The EU Declaration of Conformity is published at /compliance/wolf-gateway-declaration-of-conformity.pdf once the conformity assessment is complete. Signed firmware releases for the Wolf Gateway are listed at /firmware/wolf-gateway/.

Security Advisories

Security advisories for FoxIoT products will be published on this page when available.

No advisories published yet.

Security Mitigation Guidance — Wolf-App

If a security vulnerability is announced and a firmware update is not yet available, follow these steps to protect your Wolf Gateway.

Step 1: Back Up Device Configuration

Before making any changes, create a backup of your current configuration.

In the Wolf-App web UI, navigate to System, find the Backup & Restore block, and download the configuration backup to your computer.

Step 2: Set Up WireGuard VPN (if not already done)

Before closing any ports, ensure you have a working WireGuard VPN connection to the device.

  1. Open the Wolf-App web UI (http://<device-ip>:5080)
  2. Navigate to Network > WireGuard
  3. Configure a VPN tunnel and verify you can access the device through it

WARNING: Do not proceed to Step 3 without a working WireGuard or SSH connection. Closing the HTTP port without alternative access will make the device unreachable.

Step 3: Close HTTP Port (5080)

Closing the web UI port prevents access from the local network.

  1. Navigate to Network > Firewall
  2. Add a rule: Port 5080, Action: DROP
  3. Save

After this, the web UI is only accessible via WireGuard VPN.

Step 4: Close SSH Port (22)

If the vulnerability affects SSH, or for maximum protection:

  1. Navigate to Network > Firewall (before closing HTTP)
  2. Add a rule: Port 22, Action: DROP
  3. Save

After this, the device is accessible only via WireGuard VPN.

Step 5: Verify Device Isolation

After closing ports, verify from the local network:

  • Web UI at http://<device-ip>:5080 should be unreachable
  • SSH to the device on port 22 should be refused
  • Device should still respond to ping (ICMP)
  • Device should be fully accessible via WireGuard VPN

Step 6: Check Firmware Version

Via Wolf-App UI: Navigate to System. The firmware version is displayed in the Versions block.

Via SSH: Run cat /VERSION

Step 7: Apply Firmware Update (when available)

  1. Download the firmware file from FoxIoT
  2. Navigate to System, find the Firmware Upload block
  3. Upload the firmware file
  4. Press the Restart Controller button on the same page to apply the update
  5. The device will verify the firmware signature during boot

After updating, you may re-open ports 5080 and 22 if needed via Network > Firewall.

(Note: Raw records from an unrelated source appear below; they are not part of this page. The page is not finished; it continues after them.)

(** X1: a request to the instance is answered with one of six status
    codes or throws; it throws only on a GET whose storage read or write
    rejects, and then the room is left as it was; a POST never throws,
    whatever its body. *)
Theorem fetch_answers_or_throws_on_storage e r w :
  (forall resp, fst (fetch e r w) = Returned resp ->
     In (res_status resp) [101; 200; 400; 404; 426; 500]%Z)
  /\ (fst (fetch e r w) = Thrown ->
        req_method r = str "GET"
        /\ (getFails e = true \/ putFails e = true)
        /\ snd (fetch e r w) = w)
  /\ (exists resp, fst (handleCreateAtom e r w) = Returned resp).
Proof.
  split; [|split].
  - intros resp Hr.
    destruct (fetch_case e r w) as
      [H|H|H|H|H|Hm Hg H|H|H|c s a Hg Hp H|m Hs H|Hm Hp Hs H|Hs H];
      rewrite H in Hr; cbn [fst] in Hr; try discriminate;
      inversion Hr; subst resp; cbn; tauto.
  - intros Ht.
    destruct (fetch_case e r w) as
      [H|H|H|H|H|Hm Hg H|H|H|c s a Hg Hp H|m Hs H|Hm Hp Hs H|Hs H];
      rewrite H in Ht |- *; cbn [fst snd] in *; try discriminate.
    + split; [exact Hm|]. split; [now left|reflexivity].
    + split; [exact Hm|]. split; [now right|reflexivity].
  - destruct (handleCreateAtom_cases e r w) as [H | [H | [s [a [_ [_ H]]]]]];
      rewrite H; eexists; reflexivity.
Qed.
(** * geoip2_tools.database: the [Geoip2DataBase] manager

    A shallow embedding of [src/geoip2_tools/database.py].  The class keeps a
    little configuration (edition, directory, license key), computes the
    path of the installed [.mmdb] file, downloads it under a file lock and
    hands out a cached reader.  Everything the class touches outside of its
    own fields (file system, environment, network, the lock table) lives in
    an explicit [World] that the methods thread through.

    Embedded are [__init__], [path], [exists], [download_params],
    [download] and [reader].  [updated_at] is left out: it reads a
    modification time through [os.stat], which follows symbolic links,
    and the world keeps neither links nor times. *)

From Stdlib Require Import Init.Byte Strings.Byte.
From Stdlib Require Import Strings.Ascii.
From stdpp Require Import gmap strings list.

Open Scope string_scope.

(** ** Exceptions *)

(** [OSError] stands for the class and its subclasses
    ([FileNotFoundError], [NotADirectoryError], [IsADirectoryError],
    [FileExistsError]), and [RequestException] for the class and its
    subclasses: the module treats none of them apart.  [ReadError] is
    whatever [tarfile] raises on a body it cannot read, be it
    [tarfile.ReadError] or the [EOFError] of a gzip stream cut short. *)
Inductive exn :=
| AssertionError (msg : string)
| DatabaseNotExists (msg : string)
| OSError (filename : string)
| LockException (filename : string)
| RequestException
| ReadError
| StopIteration
| KeyError (key : string)
| ExtractError (member : string)
| InvalidDatabaseError (filename : string).

(** ** Python values used by the module *)

Abbreviation bytes := (list byte).

#[global] Instance byte_eq_dec : EqDecision byte := Byte.byte_eq_dec.

(** Truthiness of an [Optional[str]]: [None] and [''] are falsy. *)
Definition truthy (s : option string) : bool :=
  match s with
  | Some s => negb (String.eqb s "")
  | None => false
  end.

(** [a or b] on optional strings. *)
Definition py_or (a b : option string) : option string :=
  if truthy a then a else b.

(** [next(iter(l))] *)
Definition next {A} (l : list A) : exn + A :=
  match l with
  | x :: _ => inr x
  | [] => inl StopIteration
  end.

Network Security Best Practices

  • Always use WireGuard VPN for remote access
  • Close ports 22 and 5080 on eth0 after VPN setup
  • Place the device on a separate network segment or VLAN
  • Do not expose the device directly to the internet
  • Keep firmware up to date

LTE/4G Users

If your Wolf Gateway uses the LTE modem for connectivity, the device is already protected against incoming connections. The firewall blocks all incoming traffic on the LTE interface by default. No additional action is needed for the LTE interface.

Default Firewall Configuration

Interface Policy Details
Default DROP All incoming traffic blocked unless explicitly allowed
WireGuard (wg0, wg1) ACCEPT Fully trusted VPN interfaces
Ethernet (eth0) SSH (22) and HTTP (5080) open Only two ports allowed by default
LTE (usb0) DROP All incoming blocked
ICMP ACCEPT Ping allowed
Outgoing ACCEPT All outgoing traffic allowed

Contact

Purpose Address
Security reports security@foxiot.eu
General inquiries info@foxiot.eu
Machine-readable security.txt

This page fulfils the requirements of EU Regulation 2024/2847 (Cyber Resilience Act), Annex I Part II(5), Part II(8), and Annex II points 2 and 8(a).